■ PROBLEM TO WORK ON
The data shown below should all be retyped exactly.

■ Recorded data
---

Lemma deliver_fields cfg f w (r : OscRouter T) :
  (deliver_frame nan_bits cfg f w r).2 = (if output_osc_enabled cfg then (PublishFaceFrameOsc nan_bits f r).2 else r) /\
  last_idx (deliver_frame nan_bits cfg f w r).1 = last_idx w /\
  frames_processed_ (deliver_frame nan_bits cfg f w r).1 = u64 (frames_processed_ w + 1).
Proof.
  unfold deliver_frame.
  set (w1 := if reserved_native cfg then _ else w).
  assert (last_idx w1 = last_idx w /\ frames_processed_ w1 = frames_processed_ w) as [<- <-].
  { unfold w1. destruct (reserved_native cfg); [|done]. by destruct (device_ w). }
  clearbody w1. destruct (output_osc_enabled cfg); [|done].
  by destruct (PublishFaceFrameOsc nan_bits f r) as [[sent dropped] r'].
Qed.

Lemma worker_turn_memory i w (r : OscRouter T) :
  let '(b, w', _) := worker_turn nan_bits i w r in
  (b, wedge_memory w') =
    let '(b, w1) := wedge_check (HostState (t_liveness i)) (HeartbeatAgeMs (t_qpc i) (t_freq i) (t_liveness i)) (t_now i) w in
    (b, wedge_memory w1).
Proof.
  unfold worker_turn, worker_read.
  destruct (wedge_check _ _ _ w) as [b w1] eqn:Ew.
  destruct (is_wedged _ _) eqn:Ei; [done|].
  assert (b = false) as ->.
  { unfold wedge_check in Ew. rewrite Ei in Ew. destruct (_ && _); by injection Ew. }
  destruct (_ =? _); [done|]. destruct (TryRead _ _) as [f|]; [|done].
  pose proof (filter_frame_keeps (t_cfg i) (t_freq i) (t_ingest i) (t_lid i) f
    ((w1 <| last_idx := LastPublishIndex (t_index i) |>) <| frames_read_ ::= fun n => u64 (n + 1) |>)) as [Hm _].
  destruct (filter_frame _ _ _ _ _ _) as [f' w2]. cbn [snd] in Hm.
  pose proof (deliver_memory (t_cfg i) f' w2 r) as Hd.
  destruct (deliver_frame nan_bits (t_cfg i) f' w2 r) as [w3 r']. cbn [fst] in Hd. by rewrite Hd, Hm.
Qed.

(** The log of a history: time, restart, and whether the host was seen well. *)
Definition calm (i : TurnInput) : bool :=
  let age := HeartbeatAgeMs (t_qpc i) (t_freq i) (t_liveness i) in
  negb (is_wedged (HostState (t_liveness i)) age) && negb (age =? UINT64_MAX)%Z.

Fixpoint worker_log (turns : list TurnInput) (w : Worker) (r : OscRouter T) : list (TurnInput * bool) :=
  match turns with
  | [] => []
  | i :: turns => let '(b, w, r) := worker_turn nan_bits i w r in (i, b) :: worker_log turns w r
  end.
(* ===== verification/Smoothing.v ===== *)
(** * Finger smoothing (modules/smoothing/src/driver/SkeletalHookInjector.cpp)

    The detours of IVRDriverInput's skeletal calls: which hand a component is,
    learned when it is created, and the smoothing of each bone towards the
    incoming pose.  An update is two steps, before and inside the lock on the
    hand state, so that other detours run in between; its configuration is read
    from two atomics and is an argument of the first. *)

From S2P Require Import Prelude Floats InputConfig.
Open Scope f32_scope.

(** [std::acos], [std::sin] and [std::cos] on [float]. *)
Class Libmf := { mf_acos : float -> float; mf_sin : float -> float; mf_cos : float -> float }.

(** ** Bones *)

Record Quatf := mkQuatf { qf_w : float; qf_x : float; qf_y : float; qf_z : float }.
Record Bone := mkBone { v0 : float; v1 : float; v2 : float; v3 : float; orientation : Quatf }.

Definition bone_zero : Bone := mkBone fzero fzero fzero fzero (mkQuatf fzero fzero fzero fzero).
Definition kBones : nat := 31.

Definition Lerpf (a b t : float) : float := a + (b - a) * t.

Definition kAligned : float := f_lit 9995 10000.

Definition dot4 (a b : Quatf) : float :=
  qf_x a * qf_x b + qf_y a * qf_y b + qf_z a * qf_z b + qf_w a * qf_w b.

Definition neg4 (b : Quatf) : Quatf := mkQuatf (SFopp (qf_w b)) (SFopp (qf_x b)) (SFopp (qf_y b)) (SFopp (qf_z b)).

(** The linear blend of nearly aligned quaternions. *)
Definition nlerp (a b : Quatf) (t : float) : Quatf :=
  let r := mkQuatf (Lerpf (qf_w a) (qf_w b) t) (Lerpf (qf_x a) (qf_x b) t)
    (Lerpf (qf_y a) (qf_y b) t) (Lerpf (qf_z a) (qf_z b) t) in
  let len := f_sqrt (qf_w r * qf_w r + qf_x r * qf_x r + qf_y r * qf_y r + qf_z r * qf_z r) in
  if len >? fzero then
    let inv := f_one / len in mkQuatf (qf_w r * inv) (qf_x r * inv) (qf_y r * inv) (qf_z r * inv)
  else r.

Definition SlerpQuat `{Libmf} (a b : Quatf) (t : float) : Quatf :=
  let dot := dot4 a b in
  let '(b, dot) := if dot <? fzero then (neg4 b, SFopp dot) else (b, dot) in
  if dot >? kAligned then nlerp a b t else
  let theta_0 := mf_acos dot in
  let sin_theta_0 := mf_sin theta_0 in
  let theta := theta_0 * t in
  let sin_theta := mf_sin theta in
  let s1 := mf_cos theta - dot * sin_theta / sin_theta_0 in
  let s2 := sin_theta / sin_theta_0 in
  mkQuatf (s1 * qf_w a + s2 * qf_w b) (s1 * qf_x a + s2 * qf_x b)
    (s1 * qf_y a + s2 * qf_y b) (s1 * qf_z a + s2 * qf_z b).

Definition FingerIndexForBone (bone : nat) : option nat :=
  if (2 <=? bone)%nat && (bone <=? 5)%nat then Some 0%nat
  else if (6 <=? bone)%nat && (bone <=? 10)%nat then Some 1%nat
  else if (11 <=? bone)%nat && (bone <=? 15)%nat then Some 2%nat
  else if (16 <=? bone)%nat && (bone <=? 20)%nat then Some 3%nat
  else if (21 <=? bone)%nat && (bone <=? 25)%nat then Some 4%nat
  else None.

Definition SmoothnessToAlpha (smoothness : byte) : float :=
  let s := f_of_Z (bz smoothness) in
  let s := if s <? fzero then fzero else s in
  let s := if s >? f_of_Z 100 then f_of_Z 100 else s in
  f_one - s / f_of_Z 100 * f_lit 95 100.

(** ** State *)

Record HandState := mkHand { initialized : bool; previous : list Bone }.
Definition hand_init : HandState := mkHand false (replicate kBones bone_zero).

Record PerHandStats := mkStats {
  totalCalls : Z; smoothedCalls : Z; passthroughCalls : Z; firstCallLogged : bool }.
#[export] Instance stats_settable : Settable PerHandStats := fun s =>
  mkStats (totalCalls s) (smoothedCalls s) (passthroughCalls s) (firstCallLogged s).
Definition stats_zero : PerHandStats := mkStats 0 0 0 false.

Inductive LogLine :=
| LStats (now : Z) | LDeepState (now : Z) | LFirstUnknown (handle : Z) | LFirstCreate
| LFirstCall (hand : nat) | LVerbose (hand : nat) (call : Z)
| LMapped (handle : Z) (hand : nat) | LSkipped (handle : Z) | LFailed (result : Z) | LArmed | LDisarmed.

Record Skel := mkSkel {
  g_driver : bool; g_handState : list HandState; g_handleToHandedness : gmap Z nat;
  g_stats : list PerHandStats; g_unknownHandleCalls : Z; g_invalidTransformCalls : Z;
  g_lastStatsLogQpc : Z; g_lastDeepStateLogQpc : Z; g_qpcFreq : Z;
  g_verboseCallsRemaining : list Z; g_firstUnknownHandleLogged : bool; g_firstCreateSkeletonLogged : bool;
  log_ : list LogLine }.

---

■ RESPONSE
Lemma deliver_fields cfg f w (r : OscRouter T) :
  (deliver_frame nan_bits cfg f w r).2 = (if output_osc_enabled cfg then (PublishFaceFrameOsc nan_bits f r).2 else r) /\
  last_idx (deliver_frame nan_bits cfg f w r).1 = last_idx w /\
  frames_processed_ (deliver_frame nan_bits cfg f w r).1 = u64 (frames_processed_ w + 1).
Proof.
  unfold deliver_frame.
  set (w1 := if reserved_native cfg then _ else w).
  assert (last_idx w1 = last_idx w /\ frames_processed_ w1 = frames_processed_ w) as [<- <-].
  { unfold w1. destruct (reserved_native cfg); [|done]. by destruct (device_ w). }
  clearbody w1. destruct (output_osc_enabled cfg); [|done].
  by destruct (PublishFaceFrameOsc nan_bits f r) as [[sent dropped] r'].
Qed.

Lemma worker_turn_memory i w (r : OscRouter T) :
  let '(b, w', _) := worker_turn nan_bits i w r in
  (b, wedge_memory w') =
    let '(b, w1) := wedge_check (HostState (t_liveness i)) (HeartbeatAgeMs (t_qpc i) (t_freq i) (t_liveness i)) (t_now i) w in
    (b, wedge_memory w1).
Proof.
  unfold worker_turn, worker_read.
  destruct (wedge_check _ _ _ w) as [b w1] eqn:Ew.
  destruct (is_wedged _ _) eqn:Ei; [done|].
  assert (b = false) as ->.
  { unfold wedge_check in Ew. rewrite Ei in Ew. destruct (_ && _); by injection Ew. }
  destruct (_ =? _); [done|]. destruct (TryRead _ _) as [f|]; [|done].
  pose proof (filter_frame_keeps (t_cfg i) (t_freq i) (t_ingest i) (t_lid i) f
    ((w1 <| last_idx := LastPublishIndex (t_index i) |>) <| frames_read_ ::= fun n => u64 (n + 1) |>)) as [Hm _].
  destruct (filter_frame _ _ _ _ _ _) as [f' w2]. cbn [snd] in Hm.
  pose proof (deliver_memory (t_cfg i) f' w2 r) as Hd.
  destruct (deliver_frame nan_bits (t_cfg i) f' w2 r) as [w3 r']. cbn [fst] in Hd. by rewrite Hd, Hm.
Qed.

(** The log of a history: time, restart, and whether the host was seen well. *)
Definition calm (i : TurnInput) : bool :=
  let age := HeartbeatAgeMs (t_qpc i) (t_freq i) (t_liveness i) in
  negb (is_wedged (HostState (t_liveness i)) age) && negb (age =? UINT64_MAX)%Z.

Fixpoint worker_log (turns : list TurnInput) (w : Worker) (r : OscRouter T) : list (TurnInput * bool) :=
  match turns with
  | [] => []
  | i :: turns => let '(b, w, r) := worker_turn nan_bits i w r in (i, b) :: worker_log turns w r
  end.
(* ===== verification/Smoothing.v ===== *)
(** * Finger smoothing (modules/smoothing/src/driver/SkeletalHookInjector.cpp)

    The detours of IVRDriverInput's skeletal calls: which hand a component is,
    learned when it is created, and the smoothing of each bone towards the
    incoming pose.  An update is two steps, before and inside the lock on the
    hand state, so that other detours run in between; its configuration is read
    from two atomics and is an argument of the first. *)

From S2P Require Import Prelude Floats InputConfig.
Open Scope f32_scope.

(** [std::acos], [std::sin] and [std::cos] on [float]. *)
Class Libmf := { mf_acos : float -> float; mf_sin : float -> float; mf_cos : float -> float }.

(** ** Bones *)

Record Quatf := mkQuatf { qf_w : float; qf_x : float; qf_y : float; qf_z : float }.
Record Bone := mkBone { v0 : float; v1 : float; v2 : float; v3 : float; orientation : Quatf }.

Definition bone_zero : Bone := mkBone fzero fzero fzero fzero (mkQuatf fzero fzero fzero fzero).
Definition kBones : nat := 31.

Definition Lerpf (a b t : float) : float := a + (b - a) * t.

Definition kAligned : float := f_lit 9995 10000.

Definition dot4 (a b : Quatf) : float :=
  qf_x a * qf_x b + qf_y a * qf_y b + qf_z a * qf_z b + qf_w a * qf_w b.

Definition neg4 (b : Quatf) : Quatf := mkQuatf (SFopp (qf_w b)) (SFopp (qf_x b)) (SFopp (qf_y b)) (SFopp (qf_z b)).

(** The linear blend of nearly aligned quaternions. *)
Definition nlerp (a b : Quatf) (t : float) : Quatf :=
  let r := mkQuatf (Lerpf (qf_w a) (qf_w b) t) (Lerpf (qf_x a) (qf_x b) t)
    (Lerpf (qf_y a) (qf_y b) t) (Lerpf (qf_z a) (qf_z b) t) in
  let len := f_sqrt (qf_w r * qf_w r + qf_x r * qf_x r + qf_y r * qf_y r + qf_z r * qf_z r) in
  if len >? fzero then
    let inv := f_one / len in mkQuatf (qf_w r * inv) (qf_x r * inv) (qf_y r * inv) (qf_z r * inv)
  else r.

Definition SlerpQuat `{Libmf} (a b : Quatf) (t : float) : Quatf :=
  let dot := dot4 a b in
  let '(b, dot) := if dot <? fzero then (neg4 b, SFopp dot) else (b, dot) in
  if dot >? kAligned then nlerp a b t else
  let theta_0 := mf_acos dot in
  let sin_theta_0 := mf_sin theta_0 in
  let theta := theta_0 * t in
  let sin_theta := mf_sin theta in
  let s1 := mf_cos theta - dot * sin_theta / sin_theta_0 in
  let s2 := sin_theta / sin_theta_0 in
  mkQuatf (s1 * qf_w a + s2 * qf_w b) (s1 * qf_x a + s2 * qf_x b)
    (s1 * qf_y a + s2 * qf_y b) (s1 * qf_z a + s2 * qf_z b).

Definition FingerIndexForBone (bone : nat) : option nat :=
  if (2 <=? bone)%nat && (bone <=? 5)%nat then Some 0%nat
  else if (6 <=? bone)%nat && (bone <=? 10)%nat then Some 1%nat
  else if (11 <=? bone)%nat && (bone <=? 15)%nat then Some 2%nat
  else if (16 <=? bone)%nat && (bone <=? 20)%nat then Some 3%nat
  else if (21 <=? bone)%nat && (bone <=? 25)%nat then Some 4%nat
  else None.

Definition SmoothnessToAlpha (smoothness : byte) : float :=
  let s := f_of_Z (bz smoothness) in
  let s := if s <? fzero then fzero else s in
  let s := if s >? f_of_Z 100 then f_of_Z 100 else s in
  f_one - s / f_of_Z 100 * f_lit 95 100.

(** ** State *)

Record HandState := mkHand { initialized : bool; previous : list Bone }.
Definition hand_init : HandState := mkHand false (replicate kBones bone_zero).

Record PerHandStats := mkStats {
  totalCalls : Z; smoothedCalls : Z; passthroughCalls : Z; firstCallLogged : bool }.
#[export] Instance stats_settable : Settable PerHandStats := fun s =>
  mkStats (totalCalls s) (smoothedCalls s) (passthroughCalls s) (firstCallLogged s).
Definition stats_zero : PerHandStats := mkStats 0 0 0 false.

Inductive LogLine :=
| LStats (now : Z) | LDeepState (now : Z) | LFirstUnknown (handle : Z) | LFirstCreate
| LFirstCall (hand : nat) | LVerbose (hand : nat) (call : Z)
| LMapped (handle : Z) (hand : nat) | LSkipped (handle : Z) | LFailed (result : Z) | LArmed | LDisarmed.

Record Skel := mkSkel {
  g_driver : bool; g_handState : list HandState; g_handleToHandedness : gmap Z nat;
  g_stats : list PerHandStats; g_unknownHandleCalls : Z; g_invalidTransformCalls : Z;
  g_lastStatsLogQpc : Z; g_lastDeepStateLogQpc : Z; g_qpcFreq : Z;
  g_verboseCallsRemaining : list Z; g_firstUnknownHandleLogged : bool; g_firstCreateSkeletonLogged : bool;
  log_ : list LogLine }.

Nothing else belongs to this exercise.